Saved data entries
%%
Lemma merge_status_bits w m n : 0 <= n < 64 ->
  Z.testbit (merge_status w m) n =
  (Z.testbit w n && Z.testbit SSTATUS_FIELDS_MASK n) || (Z.testbit m n && negb (Z.testbit SSTATUS_FIELDS_MASK n)).
Proof.
  intros Hn. unfold merge_status, sstatus_from_mstatus.
  by rewrite Z.lor_spec, !Z.land_spec, not64_spec by done.
Qed.

Definition merged (b c : Z -> bool) (n : Z) : bool :=
  (b n && Z.testbit SSTATUS_FIELDS_MASK n) || (c n && negb (Z.testbit SSTATUS_FIELDS_MASK n)).

Lemma merged_legal b c : forall n, 0 <= n < 64 ->
  mstatus_bits (masked WPRI_MASK_MSTATUS
    (merged (sstatus_bits (masked WPRI_MASK_SSTATUS b)) (mstatus_bits (masked WPRI_MASK_MSTATUS c)))) n =
  merged (sstatus_bits (masked WPRI_MASK_SSTATUS b)) (mstatus_bits (masked WPRI_MASK_MSTATUS c)) n.
Proof. bit_by_bit. Qed.
Lemma sstatus_fields_only b : forall n, 0 <= n < 64 ->
  sstatus_bits (masked WPRI_MASK_SSTATUS b) n && Z.testbit SSTATUS_FIELDS_MASK n =
  sstatus_bits (masked WPRI_MASK_SSTATUS b) n.
Proof. bit_by_bit. Qed.

Lemma merge_legal v m :
  u64_ok v -> u64_ok m -> make_value_writable CSRegister.mstatus m = Some m ->
  make_value_writable CSRegister.mstatus (merge_status (apply_warl_sstatus (Z.land v WPRI_MASK_SSTATUS)) m) =
  Some (merge_status (apply_warl_sstatus (Z.land v WPRI_MASK_SSTATUS)) m).
Proof.
  intros Hv Hm H. injection H as H. cbn. f_equal. unfold clear_wpri_fields in *. cbn [wpri_mask] in *.
  pose proof (sstatus_written_u64 v Hv) as Hw. pose proof (merge_status_u64 _ _ Hw Hm) as Hms.
  apply bits64_eq; [by apply mstatus_written_u64|done|]. intros n Hn.
  assert (Hb : forall k, 0 <= k < 64 -> Z.testbit (merge_status (apply_warl_sstatus (Z.land v WPRI_MASK_SSTATUS)) m) k =
    merged (sstatus_bits (masked WPRI_MASK_SSTATUS (Z.testbit v))) (mstatus_bits (masked WPRI_MASK_MSTATUS (Z.testbit m))) k).
  { intros k Hk. rewrite merge_status_bits, sstatus_written_bits by done. unfold merged.
    rewrite <- (mstatus_written_bits m) by done. by rewrite H. }
  rewrite mstatus_written_bits, Hb, <- merged_legal by done. apply mstatus_bits_ext; [|done].
  intros k Hk. unfold masked at 1 4. by rewrite Hb.
Qed.

Lemma csr_write_eq s reg v :
  csr_write s reg v =
  match make_value_writable reg v with
  | None => s
  | Some w =>
      if decide (reg = CSRegister.sstatus)
      then region_write s CSRegister.mstatus (merge_status w (region_read s CSRegister.mstatus))
      else region_write s reg w
  end.
Proof.
  unfold csr_write. destruct (make_value_writable reg v) as [w|]; [|done].
  case_decide as H; [by subst|]. by destruct reg.
Qed.

Lemma sstatus_writable v : make_value_writable CSRegister.sstatus v =
  Some (apply_warl_sstatus (Z.land v WPRI_MASK_SSTATUS)).
Proof. reflexivity. Qed.

Lemma csr_write_ok s reg v :
  file_ok s -> u64_ok v ->
  file_ok (csr_write s reg v) /\ (forall r, stored_legal s r -> stored_legal (csr_write s reg v) r) /\
  (forall w, reg <> CSRegister.sstatus -> make_value_writable reg v = Some w -> stored_legal (csr_write s reg v) reg).
Proof.
  intros Hs Hv. rewrite csr_write_eq. destruct (make_value_writable reg v) as [w|] eqn:Hw; [|done].
  destruct (make_value_writable_stable reg v w Hv Hw) as [Hwu Hww]. pose proof (file_read s CSRegister.mstatus Hs) as Hm.
  case_decide as Hr; [subst reg|].
  - rewrite sstatus_writable in Hw. injection Hw as <-. split_and!; [|intros r Hl|done].
    + by apply file_write, merge_status_u64.
    + unfold stored_legal in *. rewrite read_write by apply Hs. case_decide as E; [subst|done]. by apply merge_legal.
  - split_and!; [by apply file_write|intros r Hl|intros ? _ _]; unfold stored_legal in *; rewrite read_write by apply Hs.
    + case_decide; [by subst|done].
    + by rewrite decide_True.
Qed.

Lemma csr_read_u64 s r : file_ok s -> u64_ok (csr_read s r).
Proof.
  intros Hs. pose proof (file_read s CSRegister.mstatus Hs) as Hm. pose proof (file_read s r Hs) as Hr.
  unfold csr_read, transform_read, sstatus_from_mstatus. cbn [default].
  destruct r; try exact Hr; by try apply u64_land.
Qed.

Lemma replace_writes s reg v : (csr_replace_value s reg v).2 = csr_write s reg v.
Proof.
  unfold csr_replace_value, csr_write. destruct (make_value_writable reg v); [|done].
  by destruct (transform_write s reg _).
Qed.

(** ** Reads are legal *)

(** [sstatus] is read from [mstatus]; the other registers are what is stored. *)
Lemma legal_stored s r : r <> CSRegister.sstatus -> legal s r <-> stored_legal s r.
Proof. intros Hr. unfold legal, stored_legal. assert (csr_read s r = region_read s r) as -> by (by destruct r). done. Qed.

(** What [sstatus] shows of a legal [mstatus] is legal. *)
Lemma sstatus_of_mstatus b : forall n, 0 <= n < 64 ->
  sstatus_bits (masked WPRI_MASK_SSTATUS (masked SSTATUS_FIELDS_MASK (mstatus_bits (masked WPRI_MASK_MSTATUS b)))) n =
  masked SSTATUS_FIELDS_MASK (mstatus_bits (masked WPRI_MASK_MSTATUS b)) n.
Proof. bit_by_bit. Qed.
Lemma mstatus_shows_legal s : file_ok s -> stored_legal s CSRegister.mstatus -> legal s CSRegister.sstatus.
Proof.
  intros Hs Hl. pose proof (file_read s CSRegister.mstatus Hs) as Hm. unfold legal. rewrite sstatus_writable. unfold csr_read, transform_read. cbn [default].
  unfold stored_legal in Hl. revert Hl Hm. generalize (region_read s CSRegister.mstatus). intros m Hl Hm. injection Hl as Hl.
  unfold clear_wpri_fields in Hl. cbn [wpri_mask] in Hl. f_equal. unfold sstatus_from_mstatus.
  assert (Hb : forall k, 0 <= k < 64 -> Z.testbit m k = mstatus_bits (masked WPRI_MASK_MSTATUS (Z.testbit m)) k)
    by (intros k Hk; by rewrite <- mstatus_written_bits, Hl by done).
  apply bits64_eq; [apply sstatus_written_u64, u64_land; done|by apply u64_land|]. intros n Hn. rewrite sstatus_written_bits, Z.land_spec by done.
  rewrite (Hb n) by done. change (mstatus_bits ?b n && Z.testbit SSTATUS_FIELDS_MASK n) with (masked SSTATUS_FIELDS_MASK (mstatus_bits b) n).
  rewrite <- sstatus_of_mstatus by done. apply sstatus_bits_ext; [|done]. intros k Hk.
  unfold masked at 1 2. f_equal. rewrite Z.land_spec, (Hb k) by done. reflexivity.
Qed.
%%
HOW TO COMPLETE THIS TASK:
The entries above hold a line with "Lemma sstatus_fields_only b" and a later line with "-> Z.testbit (merge_status". Write out exactly those lines and all lines between, nothing more.

OUTPUT FOR THIS TASK:
Lemma sstatus_fields_only b : forall n, 0 <= n < 64 ->
  sstatus_bits (masked WPRI_MASK_SSTATUS b) n && Z.testbit SSTATUS_FIELDS_MASK n =
  sstatus_bits (masked WPRI_MASK_SSTATUS b) n.
Proof. bit_by_bit. Qed.

Lemma merge_legal v m :
  u64_ok v -> u64_ok m -> make_value_writable CSRegister.mstatus m = Some m ->
  make_value_writable CSRegister.mstatus (merge_status (apply_warl_sstatus (Z.land v WPRI_MASK_SSTATUS)) m) =
  Some (merge_status (apply_warl_sstatus (Z.land v WPRI_MASK_SSTATUS)) m).
Proof.
  intros Hv Hm H. injection H as H. cbn. f_equal. unfold clear_wpri_fields in *. cbn [wpri_mask] in *.
  pose proof (sstatus_written_u64 v Hv) as Hw. pose proof (merge_status_u64 _ _ Hw Hm) as Hms.
  apply bits64_eq; [by apply mstatus_written_u64|done|]. intros n Hn.
  assert (Hb : forall k, 0 <= k < 64 -> Z.testbit (merge_status (apply_warl_sstatus (Z.land v WPRI_MASK_SSTATUS)) m) k =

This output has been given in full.